### What is required
Line count for "consistent": give the number of lines in the records below that hold it, and nothing else.
______________________________
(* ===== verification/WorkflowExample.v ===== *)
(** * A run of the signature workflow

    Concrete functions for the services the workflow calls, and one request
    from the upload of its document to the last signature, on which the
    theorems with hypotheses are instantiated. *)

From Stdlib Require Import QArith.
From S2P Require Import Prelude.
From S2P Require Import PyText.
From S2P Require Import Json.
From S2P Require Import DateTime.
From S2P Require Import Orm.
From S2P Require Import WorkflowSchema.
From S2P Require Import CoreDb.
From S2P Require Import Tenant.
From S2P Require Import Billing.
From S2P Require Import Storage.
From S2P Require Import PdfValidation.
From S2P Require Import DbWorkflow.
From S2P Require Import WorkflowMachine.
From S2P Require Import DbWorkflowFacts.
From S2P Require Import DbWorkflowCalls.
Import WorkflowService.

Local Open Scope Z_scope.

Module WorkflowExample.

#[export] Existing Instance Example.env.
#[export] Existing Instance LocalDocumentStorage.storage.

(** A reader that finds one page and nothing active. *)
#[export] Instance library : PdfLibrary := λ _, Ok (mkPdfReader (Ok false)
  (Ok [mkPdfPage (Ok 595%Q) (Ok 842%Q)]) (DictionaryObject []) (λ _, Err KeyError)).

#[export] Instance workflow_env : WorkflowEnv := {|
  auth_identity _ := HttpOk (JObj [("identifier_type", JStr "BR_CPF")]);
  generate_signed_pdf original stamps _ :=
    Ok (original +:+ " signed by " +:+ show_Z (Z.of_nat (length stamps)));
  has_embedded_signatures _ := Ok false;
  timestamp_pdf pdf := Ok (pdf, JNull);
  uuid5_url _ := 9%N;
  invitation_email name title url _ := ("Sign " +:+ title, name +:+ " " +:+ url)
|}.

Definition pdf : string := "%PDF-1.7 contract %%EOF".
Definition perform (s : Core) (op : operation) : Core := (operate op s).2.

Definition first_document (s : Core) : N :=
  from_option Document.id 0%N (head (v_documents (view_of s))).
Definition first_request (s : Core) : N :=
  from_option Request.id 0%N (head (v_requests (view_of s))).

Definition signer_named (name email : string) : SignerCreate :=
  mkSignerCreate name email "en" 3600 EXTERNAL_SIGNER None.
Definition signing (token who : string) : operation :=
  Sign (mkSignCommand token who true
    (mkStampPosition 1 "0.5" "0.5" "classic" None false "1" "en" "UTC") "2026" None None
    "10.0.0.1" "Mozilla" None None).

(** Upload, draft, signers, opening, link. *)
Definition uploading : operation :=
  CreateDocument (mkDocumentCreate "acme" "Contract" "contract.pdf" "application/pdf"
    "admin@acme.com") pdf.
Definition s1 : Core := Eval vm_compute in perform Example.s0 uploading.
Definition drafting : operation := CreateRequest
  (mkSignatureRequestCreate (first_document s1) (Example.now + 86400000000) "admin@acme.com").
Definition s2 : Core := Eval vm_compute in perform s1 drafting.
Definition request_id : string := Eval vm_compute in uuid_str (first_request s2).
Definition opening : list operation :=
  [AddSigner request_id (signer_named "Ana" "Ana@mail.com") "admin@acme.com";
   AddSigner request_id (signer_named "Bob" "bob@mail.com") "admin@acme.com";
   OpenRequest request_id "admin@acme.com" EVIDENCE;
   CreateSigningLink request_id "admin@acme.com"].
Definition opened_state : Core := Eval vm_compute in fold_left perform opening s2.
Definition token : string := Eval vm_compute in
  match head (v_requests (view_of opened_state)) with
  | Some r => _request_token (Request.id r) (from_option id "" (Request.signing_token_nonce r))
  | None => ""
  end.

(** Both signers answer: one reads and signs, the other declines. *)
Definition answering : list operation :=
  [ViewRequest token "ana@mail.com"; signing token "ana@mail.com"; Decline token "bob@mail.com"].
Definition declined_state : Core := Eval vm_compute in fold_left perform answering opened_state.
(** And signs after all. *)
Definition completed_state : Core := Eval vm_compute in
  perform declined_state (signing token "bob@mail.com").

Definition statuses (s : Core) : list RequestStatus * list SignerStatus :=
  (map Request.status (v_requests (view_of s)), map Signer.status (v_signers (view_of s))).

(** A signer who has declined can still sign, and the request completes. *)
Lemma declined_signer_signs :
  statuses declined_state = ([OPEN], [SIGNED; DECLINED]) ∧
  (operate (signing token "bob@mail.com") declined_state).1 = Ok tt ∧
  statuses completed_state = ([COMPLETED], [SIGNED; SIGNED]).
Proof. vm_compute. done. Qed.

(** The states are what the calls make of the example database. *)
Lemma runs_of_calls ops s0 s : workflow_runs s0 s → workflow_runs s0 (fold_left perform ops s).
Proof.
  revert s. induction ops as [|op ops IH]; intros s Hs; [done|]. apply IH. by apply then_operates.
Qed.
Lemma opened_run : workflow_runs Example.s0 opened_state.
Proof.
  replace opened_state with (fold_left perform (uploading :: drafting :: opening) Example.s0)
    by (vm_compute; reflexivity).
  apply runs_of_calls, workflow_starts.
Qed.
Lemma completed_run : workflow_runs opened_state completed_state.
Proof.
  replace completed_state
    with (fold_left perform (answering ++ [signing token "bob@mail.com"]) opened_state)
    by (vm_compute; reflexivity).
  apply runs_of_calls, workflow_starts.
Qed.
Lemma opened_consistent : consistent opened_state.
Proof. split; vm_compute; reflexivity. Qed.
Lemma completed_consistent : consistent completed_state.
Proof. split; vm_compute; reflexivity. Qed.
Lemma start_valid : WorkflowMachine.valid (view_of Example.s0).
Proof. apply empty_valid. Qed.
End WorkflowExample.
______________________________
### Answer section
2